(** C9. A byte that is not a key of the symbol map is looked up as index 0,
    the index of [A]: against every symbol it scores what [A] scores (5
    against [A], -4 against [C], [G] and [T]).  Each builder returns,
    without a panic, the matrix it returns when every such byte is
    replaced by [A], and at every cell that the diagonal flag does not
    exclude and where one of the two symbols is such a byte, the builder
    stores the value of its recurrence with that score of [A]. *)
Theorem absent_symbol_is_A :
  (∀ k, k ≠ 65 → k ≠ 67 → k ≠ 71 → k ≠ 84 → k ≠ 78 →
     map_at Constant.baseInt k = 0%nat ∧
     ∀ y, Constant.substitution k y = Constant.substitution 65 y
          ∧ Constant.substitution y k = Constant.substitution y 65) ∧
  (∀ k, k ≠ 65 → k ≠ 67 → k ≠ 71 → k ≠ 84 →
     map_at Affine.baseInt k = 0%nat ∧
     ∀ y, Affine.substitution k y = Affine.substitution 65 y
          ∧ Affine.substitution y k = Affine.substitution y 65) ∧
  (Constant.substitution 65 <$> [65; 67; 71; 84]) = [Some 5; Some (-4); Some (-4); Some (-4)] ∧
  (Affine.substitution 65 <$> [65; 67; 71; 84]) = [Some 5; Some (-4); Some (-4); Some (-4)] ∧
  (∀ diag p seqA seqB,
     ∃ R, Constant.build diag p seqA seqB = Some R ∧
          Constant.build diag p (map_string (read_as_A Constant.baseInt) seqA)
            (map_string (read_as_A Constant.baseInt) seqB) = Some R) ∧
  (∀ diag o e seqA seqB,
     ∃ st, Affine.build diag o e seqA seqB = Some st ∧
           Affine.build diag o e (map_string (read_as_A Affine.baseInt) seqA)
             (map_string (read_as_A Affine.baseInt) seqB) = Some st) ∧
  (∀ diag p seqA seqB,
     ∃ R, Constant.build diag p seqA seqB = Some R ∧
       ∀ i j x y,
         (1 ≤ i ≤ String.length seqA)%nat → (1 ≤ j ≤ String.length seqB)%nat →
         ¬ (i = j ∧ diag = true) →
         byte_at seqA (i - 1) = Some x → byte_at seqB (j - 1) = Some y →
         ∃ s,
           get_cell R i j
           = Some (Z.max 0 (Z.max (GoInt.wrap (cell R (i - 1) (j - 1) + s))
                             (Z.max (GoInt.wrap (cell R (i - 1) j - p))
                                    (GoInt.wrap (cell R i (j - 1) - p))))) ∧
           (absent_constant x → Constant.substitution 65 y = Some s ∧ scored_as_A s y) ∧
           (absent_constant y → Constant.substitution x 65 = Some s ∧ scored_as_A s x) ∧
           (absent_constant x → absent_constant y → s = 5)) ∧
  (∀ diag o e seqA seqB,
     ∃ st, Affine.build diag o e seqA seqB = Some st ∧
       ∀ i j x y,
         (1 ≤ i ≤ String.length seqA)%nat → (1 ≤ j ≤ String.length seqB)%nat →
         ¬ (i = j ∧ diag = true) →
         byte_at seqA (i - 1) = Some x → byte_at seqB (j - 1) = Some y →
         ∃ s,
           affine_cell_wrapped o e s (cell (Affine.matches st))
             (cell (Affine.gapA st)) (cell (Affine.gapB st)) i j ∧
           (absent_affine x → Affine.substitution 65 y = Some s ∧ scored_as_A s y) ∧
           (absent_affine y → Affine.substitution x 65 = Some s ∧ scored_as_A s x) ∧
           (absent_affine x → absent_affine y → s = 5)).
Proof.
  split_and!.
  - intros k ? ? ? ? ?.
    assert (map_at Constant.baseInt k = 0%nat) as Hk.
    { rewrite constant_index. repeat case_decide; done. }
    split; [done|]. intros y. unfold Constant.substitution. rewrite Hk. done.
  - intros k ? ? ? ?.
    assert (map_at Affine.baseInt k = 0%nat) as Hk.
    { rewrite affine_index. repeat case_decide; done. }
    split; [done|]. intros y. unfold Affine.substitution. rewrite Hk. done.
  - reflexivity.
  - reflexivity.
  - intros diag p seqA seqB.
    destruct (constant_populate diag p seqA seqB) as (R & Hb & _).
    exists R. split; [done|]. rewrite <- Hb.
    unfold Constant.build, Constant.populate. rewrite !map_string_length.
    apply for_loop_ext. intros i mx. destruct (mx !! 0%nat); [simpl|done].
    apply for_loop_ext. intros j mx'. apply constant_cell_read_as_A.
  - intros diag o e seqA seqB.
    destruct (affine_populate diag o e seqA seqB) as (st & Hb & _).
    exists st. split; [done|]. rewrite <- Hb.
    unfold Affine.build, Affine.populate. rewrite !map_string_length.
    apply for_loop_ext. intros i s. destruct (Affine.matches s !! 0%nat); [simpl|done].
    apply for_loop_ext. intros j s'. apply affine_cell_read_as_A.
  - apply constant_absent_cells.
  - apply affine_absent_cells.
Qed.

(** ** The last line of a file *)





















Lemma Scan_empty : Bufio.Scan EmptyString = None.
Proof. reflexivity. Qed.









(** ** The theorems on concrete inputs *)

Lemma zero_open_is_flat_witness :
  0 <= 25 <= GoInt.max_int ∧
  5 * Z.of_nat (String.length "ACGTAC" `min` String.length "ACGTACGG") <= GoInt.max_int ∧
  without_N "ACGTAC" ∧ without_N "ACGTACGG" ∧
  ∃ R, Constant.build false 25 "ACGTAC" "ACGTACGG" = Some R ∧
       Affine.matches <$> Affine.build false 0 25 "ACGTAC" "ACGTACGG" = Some R.
Proof.
  assert (H1 : 0 <= 25 <= GoInt.max_int) by (unfold GoInt.max_int; lia).
  assert (H2 : 5 * Z.of_nat (String.length "ACGTAC" `min` String.length "ACGTACGG")
               <= GoInt.max_int) by (unfold GoInt.max_int; simpl; lia).
  assert (H3 : without_N "ACGTAC") by reflexivity.
  assert (H4 : without_N "ACGTACGG") by reflexivity.
  split_and!; try assumption.
  apply (zero_open_is_flat false 25 "ACGTAC" "ACGTACGG" H1 H2 H3 H4).
Defined.

Lemma affine_recurrence_witness :
  ∃ st, Affine.build false 25 1 "ACGT" "ACGT" = Some st ∧
        affine_cell_exact 25 1 5 (cell (Affine.matches st))
          (cell (Affine.gapA st)) (cell (Affine.gapB st)) 2 2.
Proof.
  destruct (proj1 (affine_recurrence false 25 1 "ACGT" "ACGT"))
    as (st & Hb & _ & Hrec).
  exists st. split; [exact Hb|].
  destruct (Hrec 2%nat 2%nat) as (s & Hsc & _ & Hex).
  - simpl. lia.
  - simpl. lia.
  - intros [_ H]. discriminate H.
  - vm_compute in Hsc. injection Hsc as <-.
    apply Hex; unfold GoInt.max_int; simpl; lia.
Defined.

Lemma constant_recurrence_witness :
  ∃ R, Constant.build false 25 "ACGT" "ACGT" = Some R ∧
       get_cell R 2 2
       = Some (Z.max 0 (Z.max (cell R 1 1 + 5) (Z.max (cell R 1 2 - 25) (cell R 2 1 - 25)))).
Proof.
  destruct (constant_recurrence false 25 "ACGT" "ACGT")
    as (R & Hb & _ & _ & _ & Hrec).
  exists R. split; [exact Hb|].
  destruct (Hrec 2%nat 2%nat) as (s & Hsc & _ & Hex).
  - simpl. lia.
  - simpl. lia.
  - intros [_ H]. discriminate H.
  - vm_compute in Hsc. injection Hsc as <-.
    apply Hex; unfold GoInt.max_int; simpl; lia.
Defined.

Lemma diagonal_profile_witness :
  shape 1 2 [[1; 2; 3]; [4; 5; 6]] ∧
  ∃ prof, sums [[1; 2; 3]; [4; 5; 6]] = Some prof ∧ length prof = 3%nat ∧
          prof !! 1%nat = Some (GoInt.wrap (diagonal_sum [[1; 2; 3]; [4; 5; 6]] 2 1 2)).
Proof.
  assert (Hs : shape 1 2 [[1; 2; 3]; [4; 5; 6]]).
  { split; [reflexivity|]. repeat constructor. }
  split; [exact Hs|].
  destruct (diagonal_profile 1 2 [[1; 2; 3]; [4; 5; 6]] Hs) as (prof & Hp & Hl & Hv & _).
  exists prof. split; [exact Hp|]. split; [exact Hl|].
  destruct (Hv 1%nat) as [Hw _]; [lia|]. exact Hw.
Defined.

Lemma sums_linear_witness :
  shape 1 2 [[1; 2; 3]; [4; 5; 6]] ∧ shape 1 2 [[10; 0; 0]; [0; 20; 30]] ∧
  ∃ pa pb, sums [[1; 2; 3]; [4; 5; 6]] = Some pa ∧
           sums [[10; 0; 0]; [0; 20; 30]] = Some pb ∧
           sums (matrix_zip GoInt.add [[1; 2; 3]; [4; 5; 6]] [[10; 0; 0]; [0; 20; 30]])
           = Some (zip_with GoInt.add pa pb).
Proof.
  assert (HA : shape 1 2 [[1; 2; 3]; [4; 5; 6]]).
  { split; [reflexivity|]. repeat constructor. }
  assert (HB : shape 1 2 [[10; 0; 0]; [0; 20; 30]]).
  { split; [reflexivity|]. repeat constructor. }
  split; [exact HA|]. split; [exact HB|].
  destruct (sums_linear 1 2 _ _ HA HB) as (pa & pb & Ha & Hb & Hab & _).
  exists pa, pb. split; [exact Ha|]. split; [exact Hb|]. exact Hab.
Defined.

Lemma diagonal_excluded_witness :
  ∃ R, Constant.build true 25 "ACGT" "ACG" = Some R ∧ get_cell R 3 3 = Some 0.
Proof.
  destruct (proj1 (diagonal_excluded 25 25 1 "ACGT" "ACG")) as (R & Hb & Hd).
  exists R. split; [exact Hb|]. apply Hd. simpl. lia.
Defined.

Lemma no_record_is_fatal_witness :
  Constant.readFasta empty_a_world "a.fasta" = Some [] ∧
  Constant.main empty_a_world
    (Constant.Flags "a.fasta" "b.fasta" false 25 false "SW_PARSE.txt") = None.
Proof.
  assert (H : Constant.readFasta empty_a_world "a.fasta" = Some []) by reflexivity.
  split; [exact H|].
  apply (proj1 no_record_is_fatal empty_a_world
           (Constant.Flags "a.fasta" "b.fasta" false 25 false "SW_PARSE.txt")).
  left. exact H.
Defined.

Lemma absent_symbol_is_A_witness :
  ∃ R s, Constant.build false 25 "X" "A" = Some R ∧
         Constant.substitution 65 65 = Some s ∧ s = 5 ∧
         get_cell R 1 1
         = Some (Z.max 0 (Z.max (GoInt.wrap (cell R 0 0 + s))
                           (Z.max (GoInt.wrap (cell R 0 1 - 25))
                                  (GoInt.wrap (cell R 1 0 - 25))))) ∧
         get_cell R 1 1 = Some 5.
Proof.
  destruct absent_symbol_is_A as (_ & _ & _ & _ & _ & _ & Hcells & _).
  destruct (Hcells false 25 "X" "A") as (R & Hb & Hrec).
  destruct (Hrec 1%nat 1%nat 88 65) as (s & Hcell & Hx & _).
  - simpl. lia.
  - simpl. lia.
  - intros [_ H]. discriminate H.
  - reflexivity.
  - reflexivity.
  - destruct Hx as (H65 & Hs5 & _).
    + unfold absent_constant. repeat split; discriminate.
    + exists R, s. split; [exact Hb|]. split; [exact H65|].
      split; [apply Hs5; reflexivity|]. split; [exact Hcell|].
      vm_compute in Hb. injection Hb as <-. reflexivity.
Defined.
★ ★ ★
→ **Your instructions**
In the data above, which lines lie between the line with "exists prof. split;" and the line with "sums [[10; 0;", inclusive? Print those lines exactly and nothing else.

→ **Result of this exercise**
  exists prof. split; [exact Hp|]. split; [exact Hl|].
  destruct (Hv 1%nat) as [Hw _]; [lia|]. exact Hw.
Defined.

Lemma sums_linear_witness :
  shape 1 2 [[1; 2; 3]; [4; 5; 6]] ∧ shape 1 2 [[10; 0; 0]; [0; 20; 30]] ∧
  ∃ pa pb, sums [[1; 2; 3]; [4; 5; 6]] = Some pa ∧
           sums [[10; 0; 0]; [0; 20; 30]] = Some pb ∧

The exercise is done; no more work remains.